Try it
Every line in the records below with the string "PeerOtherError" needs to be copied out.

──────── Extracted entries

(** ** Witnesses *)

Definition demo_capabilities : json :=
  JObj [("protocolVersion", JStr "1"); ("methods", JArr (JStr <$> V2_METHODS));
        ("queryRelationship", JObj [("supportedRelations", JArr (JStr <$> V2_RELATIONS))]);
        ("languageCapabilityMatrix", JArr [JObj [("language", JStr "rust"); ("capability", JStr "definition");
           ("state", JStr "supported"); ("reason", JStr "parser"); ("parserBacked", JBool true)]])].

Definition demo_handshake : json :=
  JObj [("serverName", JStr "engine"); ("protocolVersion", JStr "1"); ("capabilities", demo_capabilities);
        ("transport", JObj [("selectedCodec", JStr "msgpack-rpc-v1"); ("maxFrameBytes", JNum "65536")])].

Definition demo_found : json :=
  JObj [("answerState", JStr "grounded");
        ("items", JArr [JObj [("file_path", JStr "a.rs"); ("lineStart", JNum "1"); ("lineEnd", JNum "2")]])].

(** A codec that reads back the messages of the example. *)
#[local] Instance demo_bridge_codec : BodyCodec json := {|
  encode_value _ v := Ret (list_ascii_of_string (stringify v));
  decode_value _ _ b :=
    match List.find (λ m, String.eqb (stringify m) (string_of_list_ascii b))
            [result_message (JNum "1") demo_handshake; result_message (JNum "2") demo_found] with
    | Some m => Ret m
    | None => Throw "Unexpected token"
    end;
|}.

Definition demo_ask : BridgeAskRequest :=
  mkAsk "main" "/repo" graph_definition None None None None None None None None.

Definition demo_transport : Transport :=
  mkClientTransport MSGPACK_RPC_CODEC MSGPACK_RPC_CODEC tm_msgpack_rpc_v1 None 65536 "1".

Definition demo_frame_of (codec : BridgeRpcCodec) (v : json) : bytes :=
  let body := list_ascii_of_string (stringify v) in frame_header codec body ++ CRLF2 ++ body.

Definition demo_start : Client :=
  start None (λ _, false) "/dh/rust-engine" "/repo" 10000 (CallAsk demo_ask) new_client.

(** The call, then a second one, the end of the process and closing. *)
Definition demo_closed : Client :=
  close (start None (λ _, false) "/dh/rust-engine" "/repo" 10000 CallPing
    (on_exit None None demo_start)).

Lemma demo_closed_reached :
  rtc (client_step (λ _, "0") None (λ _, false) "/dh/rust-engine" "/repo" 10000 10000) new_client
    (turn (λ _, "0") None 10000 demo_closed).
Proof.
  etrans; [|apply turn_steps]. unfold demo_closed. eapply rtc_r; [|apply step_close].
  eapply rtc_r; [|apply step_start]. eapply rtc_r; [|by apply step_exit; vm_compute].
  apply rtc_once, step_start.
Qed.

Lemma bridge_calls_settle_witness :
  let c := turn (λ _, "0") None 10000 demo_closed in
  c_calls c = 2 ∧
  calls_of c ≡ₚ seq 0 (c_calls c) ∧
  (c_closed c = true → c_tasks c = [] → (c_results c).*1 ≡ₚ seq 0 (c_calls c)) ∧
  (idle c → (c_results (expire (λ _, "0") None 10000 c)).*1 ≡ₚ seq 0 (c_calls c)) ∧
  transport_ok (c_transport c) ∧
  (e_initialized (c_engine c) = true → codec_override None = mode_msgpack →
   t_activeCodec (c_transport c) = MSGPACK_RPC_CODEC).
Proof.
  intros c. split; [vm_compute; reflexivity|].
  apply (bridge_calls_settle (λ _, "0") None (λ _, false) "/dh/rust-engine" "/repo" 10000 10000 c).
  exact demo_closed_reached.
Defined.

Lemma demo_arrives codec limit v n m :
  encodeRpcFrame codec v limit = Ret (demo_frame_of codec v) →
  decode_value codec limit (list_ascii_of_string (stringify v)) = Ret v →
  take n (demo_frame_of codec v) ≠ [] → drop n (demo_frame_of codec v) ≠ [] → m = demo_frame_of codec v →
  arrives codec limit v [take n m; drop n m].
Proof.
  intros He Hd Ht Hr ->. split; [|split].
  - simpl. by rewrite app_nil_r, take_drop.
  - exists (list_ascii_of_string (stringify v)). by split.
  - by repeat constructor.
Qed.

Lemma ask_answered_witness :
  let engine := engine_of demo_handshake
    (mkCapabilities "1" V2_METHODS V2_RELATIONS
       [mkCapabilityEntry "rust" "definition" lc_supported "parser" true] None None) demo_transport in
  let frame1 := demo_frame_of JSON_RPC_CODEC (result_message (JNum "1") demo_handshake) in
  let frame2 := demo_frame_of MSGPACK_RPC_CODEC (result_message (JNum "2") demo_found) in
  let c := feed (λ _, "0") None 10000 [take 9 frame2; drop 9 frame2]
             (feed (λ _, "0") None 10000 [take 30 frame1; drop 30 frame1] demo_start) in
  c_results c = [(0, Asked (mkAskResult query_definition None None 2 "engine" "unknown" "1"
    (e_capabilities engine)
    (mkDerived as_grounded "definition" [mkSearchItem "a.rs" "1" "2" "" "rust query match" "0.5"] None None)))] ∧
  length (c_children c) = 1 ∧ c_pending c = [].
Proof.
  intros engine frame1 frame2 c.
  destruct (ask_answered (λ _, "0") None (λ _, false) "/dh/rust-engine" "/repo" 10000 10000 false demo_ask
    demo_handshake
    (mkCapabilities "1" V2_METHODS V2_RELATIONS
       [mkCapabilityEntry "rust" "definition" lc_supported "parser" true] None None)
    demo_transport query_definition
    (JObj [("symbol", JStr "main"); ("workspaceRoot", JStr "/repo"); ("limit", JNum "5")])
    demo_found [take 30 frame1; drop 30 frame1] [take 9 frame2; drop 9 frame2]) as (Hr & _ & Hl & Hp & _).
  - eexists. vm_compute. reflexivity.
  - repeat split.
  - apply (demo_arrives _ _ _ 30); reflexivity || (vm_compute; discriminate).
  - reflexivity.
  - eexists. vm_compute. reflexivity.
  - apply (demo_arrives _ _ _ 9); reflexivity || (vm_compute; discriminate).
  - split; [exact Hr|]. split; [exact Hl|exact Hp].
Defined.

────────────────
──────── Extracted entries

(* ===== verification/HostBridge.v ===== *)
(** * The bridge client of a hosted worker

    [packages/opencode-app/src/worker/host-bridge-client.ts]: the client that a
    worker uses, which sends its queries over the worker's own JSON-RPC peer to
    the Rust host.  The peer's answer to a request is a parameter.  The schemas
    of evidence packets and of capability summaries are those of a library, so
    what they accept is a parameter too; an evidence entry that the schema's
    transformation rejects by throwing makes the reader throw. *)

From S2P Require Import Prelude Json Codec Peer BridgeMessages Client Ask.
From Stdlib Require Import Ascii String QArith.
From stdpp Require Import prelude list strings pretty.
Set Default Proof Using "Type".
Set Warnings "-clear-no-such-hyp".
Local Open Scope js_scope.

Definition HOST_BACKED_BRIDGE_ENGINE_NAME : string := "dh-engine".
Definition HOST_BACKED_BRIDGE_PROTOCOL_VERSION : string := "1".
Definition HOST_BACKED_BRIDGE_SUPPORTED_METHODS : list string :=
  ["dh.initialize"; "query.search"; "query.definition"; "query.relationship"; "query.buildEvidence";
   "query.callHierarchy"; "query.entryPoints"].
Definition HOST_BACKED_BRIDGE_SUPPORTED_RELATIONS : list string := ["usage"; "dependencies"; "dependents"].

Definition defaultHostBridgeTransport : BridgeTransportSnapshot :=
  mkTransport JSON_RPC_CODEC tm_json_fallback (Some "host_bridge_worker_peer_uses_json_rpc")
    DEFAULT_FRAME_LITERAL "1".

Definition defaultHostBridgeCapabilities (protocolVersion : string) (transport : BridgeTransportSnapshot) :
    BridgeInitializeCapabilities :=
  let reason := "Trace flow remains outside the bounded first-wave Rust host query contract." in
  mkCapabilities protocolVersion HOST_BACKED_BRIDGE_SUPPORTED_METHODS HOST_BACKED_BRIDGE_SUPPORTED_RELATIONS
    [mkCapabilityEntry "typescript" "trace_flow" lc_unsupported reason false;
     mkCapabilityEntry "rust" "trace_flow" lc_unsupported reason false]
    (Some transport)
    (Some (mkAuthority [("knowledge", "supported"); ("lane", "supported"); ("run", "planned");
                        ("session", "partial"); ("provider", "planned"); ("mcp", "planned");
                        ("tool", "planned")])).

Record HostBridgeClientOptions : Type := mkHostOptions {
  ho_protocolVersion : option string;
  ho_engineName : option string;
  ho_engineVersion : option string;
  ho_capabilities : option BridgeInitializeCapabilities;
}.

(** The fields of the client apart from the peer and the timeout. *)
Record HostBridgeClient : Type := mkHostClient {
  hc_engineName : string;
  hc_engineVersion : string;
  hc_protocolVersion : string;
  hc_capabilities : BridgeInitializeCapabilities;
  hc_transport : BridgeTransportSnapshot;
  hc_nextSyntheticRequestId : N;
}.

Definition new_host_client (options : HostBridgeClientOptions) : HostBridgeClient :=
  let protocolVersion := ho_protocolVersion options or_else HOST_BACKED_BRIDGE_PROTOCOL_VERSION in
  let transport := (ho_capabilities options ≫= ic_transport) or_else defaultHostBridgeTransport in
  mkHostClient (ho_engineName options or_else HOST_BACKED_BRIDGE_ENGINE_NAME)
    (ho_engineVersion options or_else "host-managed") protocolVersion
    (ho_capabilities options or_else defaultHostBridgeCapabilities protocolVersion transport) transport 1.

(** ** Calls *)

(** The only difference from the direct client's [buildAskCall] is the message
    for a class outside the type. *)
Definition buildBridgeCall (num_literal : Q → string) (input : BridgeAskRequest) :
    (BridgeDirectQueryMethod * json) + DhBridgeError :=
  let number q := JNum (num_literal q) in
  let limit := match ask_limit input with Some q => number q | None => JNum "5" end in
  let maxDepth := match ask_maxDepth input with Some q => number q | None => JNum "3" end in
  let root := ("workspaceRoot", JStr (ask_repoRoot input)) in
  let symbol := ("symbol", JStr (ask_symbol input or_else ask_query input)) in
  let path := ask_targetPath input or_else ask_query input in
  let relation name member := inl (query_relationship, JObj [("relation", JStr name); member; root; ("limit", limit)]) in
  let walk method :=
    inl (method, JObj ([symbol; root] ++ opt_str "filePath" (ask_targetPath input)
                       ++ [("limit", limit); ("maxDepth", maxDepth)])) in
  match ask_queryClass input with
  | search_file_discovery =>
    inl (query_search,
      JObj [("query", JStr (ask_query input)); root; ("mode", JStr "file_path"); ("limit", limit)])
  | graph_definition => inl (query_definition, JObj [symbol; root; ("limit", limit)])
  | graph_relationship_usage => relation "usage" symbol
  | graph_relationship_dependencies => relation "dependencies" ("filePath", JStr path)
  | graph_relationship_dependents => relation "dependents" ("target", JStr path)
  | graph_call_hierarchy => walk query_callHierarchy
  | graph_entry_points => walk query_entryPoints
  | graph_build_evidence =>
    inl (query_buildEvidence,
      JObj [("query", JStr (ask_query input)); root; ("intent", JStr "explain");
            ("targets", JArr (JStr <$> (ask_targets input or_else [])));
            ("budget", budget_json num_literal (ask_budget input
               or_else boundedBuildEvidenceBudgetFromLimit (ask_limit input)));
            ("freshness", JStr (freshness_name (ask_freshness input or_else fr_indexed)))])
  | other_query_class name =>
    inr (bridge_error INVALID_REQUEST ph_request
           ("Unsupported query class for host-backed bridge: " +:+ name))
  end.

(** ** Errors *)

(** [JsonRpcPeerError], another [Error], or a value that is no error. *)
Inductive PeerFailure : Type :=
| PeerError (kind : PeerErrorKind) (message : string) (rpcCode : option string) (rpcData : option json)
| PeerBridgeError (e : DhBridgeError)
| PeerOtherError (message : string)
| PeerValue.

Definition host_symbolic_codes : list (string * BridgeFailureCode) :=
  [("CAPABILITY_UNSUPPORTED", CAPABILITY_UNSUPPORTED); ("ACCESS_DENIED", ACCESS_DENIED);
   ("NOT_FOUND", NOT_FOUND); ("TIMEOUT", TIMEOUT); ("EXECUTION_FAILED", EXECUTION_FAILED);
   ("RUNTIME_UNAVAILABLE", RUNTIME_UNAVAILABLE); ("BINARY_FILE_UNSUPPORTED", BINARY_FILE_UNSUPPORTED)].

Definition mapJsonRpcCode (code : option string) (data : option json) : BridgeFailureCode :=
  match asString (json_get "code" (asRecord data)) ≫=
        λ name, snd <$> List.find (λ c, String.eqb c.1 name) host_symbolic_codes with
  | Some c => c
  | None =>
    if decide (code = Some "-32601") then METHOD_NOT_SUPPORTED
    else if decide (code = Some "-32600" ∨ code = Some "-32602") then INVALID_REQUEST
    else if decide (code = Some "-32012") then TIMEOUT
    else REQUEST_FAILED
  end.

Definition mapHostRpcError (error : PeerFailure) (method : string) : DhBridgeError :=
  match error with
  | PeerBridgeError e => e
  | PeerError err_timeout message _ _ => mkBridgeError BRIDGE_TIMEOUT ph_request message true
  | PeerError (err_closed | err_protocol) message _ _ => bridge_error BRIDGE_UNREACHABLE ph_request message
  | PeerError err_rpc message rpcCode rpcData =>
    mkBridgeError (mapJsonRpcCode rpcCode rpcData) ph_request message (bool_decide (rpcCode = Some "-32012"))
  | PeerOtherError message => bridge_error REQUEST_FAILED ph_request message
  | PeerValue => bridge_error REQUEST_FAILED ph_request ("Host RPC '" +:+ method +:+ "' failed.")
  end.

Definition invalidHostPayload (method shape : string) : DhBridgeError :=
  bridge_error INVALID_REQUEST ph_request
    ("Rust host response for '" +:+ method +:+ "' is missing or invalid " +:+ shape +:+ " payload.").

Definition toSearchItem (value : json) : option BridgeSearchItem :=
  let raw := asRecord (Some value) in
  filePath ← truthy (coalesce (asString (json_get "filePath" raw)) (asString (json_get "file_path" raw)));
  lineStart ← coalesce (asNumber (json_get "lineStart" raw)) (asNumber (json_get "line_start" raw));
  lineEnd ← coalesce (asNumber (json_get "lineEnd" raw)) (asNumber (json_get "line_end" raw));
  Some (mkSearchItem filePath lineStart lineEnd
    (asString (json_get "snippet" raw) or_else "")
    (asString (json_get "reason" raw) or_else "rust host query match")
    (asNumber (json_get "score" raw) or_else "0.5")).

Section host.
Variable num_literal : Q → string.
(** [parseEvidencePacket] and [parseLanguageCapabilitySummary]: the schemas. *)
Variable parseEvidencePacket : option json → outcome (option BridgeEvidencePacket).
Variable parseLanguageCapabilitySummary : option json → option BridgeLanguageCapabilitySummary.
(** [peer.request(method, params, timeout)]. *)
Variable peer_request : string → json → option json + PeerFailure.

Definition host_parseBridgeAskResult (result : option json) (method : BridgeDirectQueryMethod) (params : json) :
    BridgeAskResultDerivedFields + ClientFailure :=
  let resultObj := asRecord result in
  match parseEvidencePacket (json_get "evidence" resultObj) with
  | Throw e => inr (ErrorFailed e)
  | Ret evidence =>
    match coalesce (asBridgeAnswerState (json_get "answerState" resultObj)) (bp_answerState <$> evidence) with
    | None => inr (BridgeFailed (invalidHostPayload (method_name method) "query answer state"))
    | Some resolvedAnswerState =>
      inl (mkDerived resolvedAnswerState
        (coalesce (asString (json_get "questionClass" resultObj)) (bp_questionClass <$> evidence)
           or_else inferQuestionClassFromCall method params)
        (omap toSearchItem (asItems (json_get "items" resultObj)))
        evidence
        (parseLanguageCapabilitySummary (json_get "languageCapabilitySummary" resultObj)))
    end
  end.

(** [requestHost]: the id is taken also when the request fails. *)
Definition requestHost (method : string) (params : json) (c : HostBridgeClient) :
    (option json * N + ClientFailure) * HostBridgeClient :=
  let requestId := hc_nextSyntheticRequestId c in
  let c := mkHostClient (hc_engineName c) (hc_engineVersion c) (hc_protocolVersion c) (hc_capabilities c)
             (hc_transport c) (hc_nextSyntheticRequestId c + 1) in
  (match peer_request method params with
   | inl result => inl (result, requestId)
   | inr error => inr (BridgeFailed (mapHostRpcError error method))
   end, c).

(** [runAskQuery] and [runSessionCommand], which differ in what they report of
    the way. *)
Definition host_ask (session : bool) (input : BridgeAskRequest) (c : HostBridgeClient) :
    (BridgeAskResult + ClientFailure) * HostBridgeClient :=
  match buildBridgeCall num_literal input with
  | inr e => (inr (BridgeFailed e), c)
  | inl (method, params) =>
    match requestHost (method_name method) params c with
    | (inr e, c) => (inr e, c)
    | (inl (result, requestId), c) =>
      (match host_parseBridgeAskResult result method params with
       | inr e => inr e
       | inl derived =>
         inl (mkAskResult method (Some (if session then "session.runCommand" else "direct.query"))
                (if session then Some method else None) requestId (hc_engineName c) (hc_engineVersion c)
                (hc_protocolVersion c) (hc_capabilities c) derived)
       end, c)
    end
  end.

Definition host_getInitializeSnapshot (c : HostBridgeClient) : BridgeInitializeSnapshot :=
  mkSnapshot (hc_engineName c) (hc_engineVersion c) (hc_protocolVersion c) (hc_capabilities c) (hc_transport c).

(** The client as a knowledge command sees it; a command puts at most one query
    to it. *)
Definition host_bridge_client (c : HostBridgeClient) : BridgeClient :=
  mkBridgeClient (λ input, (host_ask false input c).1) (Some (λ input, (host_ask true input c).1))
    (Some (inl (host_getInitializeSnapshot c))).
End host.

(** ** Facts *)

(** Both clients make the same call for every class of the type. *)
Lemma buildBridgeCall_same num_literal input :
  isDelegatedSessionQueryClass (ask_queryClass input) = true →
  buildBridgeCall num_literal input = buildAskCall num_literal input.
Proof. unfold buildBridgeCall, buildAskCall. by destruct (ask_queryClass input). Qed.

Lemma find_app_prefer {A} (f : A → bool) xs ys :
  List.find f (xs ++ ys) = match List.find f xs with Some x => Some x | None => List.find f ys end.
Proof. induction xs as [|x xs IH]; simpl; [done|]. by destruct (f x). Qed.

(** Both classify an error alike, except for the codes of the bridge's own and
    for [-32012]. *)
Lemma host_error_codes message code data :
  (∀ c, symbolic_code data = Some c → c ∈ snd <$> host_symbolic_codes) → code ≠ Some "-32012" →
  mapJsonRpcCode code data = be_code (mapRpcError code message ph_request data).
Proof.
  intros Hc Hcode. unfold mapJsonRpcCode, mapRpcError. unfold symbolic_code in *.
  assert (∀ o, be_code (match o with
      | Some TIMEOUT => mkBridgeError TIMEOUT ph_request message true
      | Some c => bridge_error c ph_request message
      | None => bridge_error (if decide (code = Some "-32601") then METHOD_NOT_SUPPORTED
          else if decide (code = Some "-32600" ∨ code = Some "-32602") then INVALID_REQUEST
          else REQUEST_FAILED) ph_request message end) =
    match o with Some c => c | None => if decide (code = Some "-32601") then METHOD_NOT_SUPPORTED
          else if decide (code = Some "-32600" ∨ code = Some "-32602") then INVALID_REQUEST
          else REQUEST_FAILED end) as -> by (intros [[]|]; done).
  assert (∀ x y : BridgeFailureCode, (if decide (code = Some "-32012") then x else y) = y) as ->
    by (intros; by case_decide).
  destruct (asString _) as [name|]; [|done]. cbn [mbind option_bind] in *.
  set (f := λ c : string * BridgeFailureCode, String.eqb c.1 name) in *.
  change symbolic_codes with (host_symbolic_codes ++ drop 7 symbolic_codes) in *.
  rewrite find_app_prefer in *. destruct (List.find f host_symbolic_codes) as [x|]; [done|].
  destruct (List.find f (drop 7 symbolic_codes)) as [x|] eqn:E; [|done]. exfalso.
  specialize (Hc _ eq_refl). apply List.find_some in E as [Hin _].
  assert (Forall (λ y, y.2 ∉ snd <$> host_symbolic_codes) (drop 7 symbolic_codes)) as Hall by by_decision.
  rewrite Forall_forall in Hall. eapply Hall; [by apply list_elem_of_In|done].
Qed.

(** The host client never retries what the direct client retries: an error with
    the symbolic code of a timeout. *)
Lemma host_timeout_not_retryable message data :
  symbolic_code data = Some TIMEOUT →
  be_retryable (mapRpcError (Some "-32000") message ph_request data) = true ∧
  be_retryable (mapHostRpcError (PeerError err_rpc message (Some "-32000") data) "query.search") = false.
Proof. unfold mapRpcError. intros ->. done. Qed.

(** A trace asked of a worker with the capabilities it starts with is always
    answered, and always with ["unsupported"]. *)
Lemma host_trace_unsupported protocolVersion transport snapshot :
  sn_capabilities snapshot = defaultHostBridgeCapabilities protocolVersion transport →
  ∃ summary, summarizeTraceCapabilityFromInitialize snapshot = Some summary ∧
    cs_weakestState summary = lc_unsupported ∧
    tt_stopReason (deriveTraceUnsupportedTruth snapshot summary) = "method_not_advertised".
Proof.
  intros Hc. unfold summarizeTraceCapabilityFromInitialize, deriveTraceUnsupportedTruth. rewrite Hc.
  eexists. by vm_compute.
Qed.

────────────────

Answer for this exercise
| PeerOtherError (message : string)
  | PeerOtherError message => bridge_error REQUEST_FAILED ph_request message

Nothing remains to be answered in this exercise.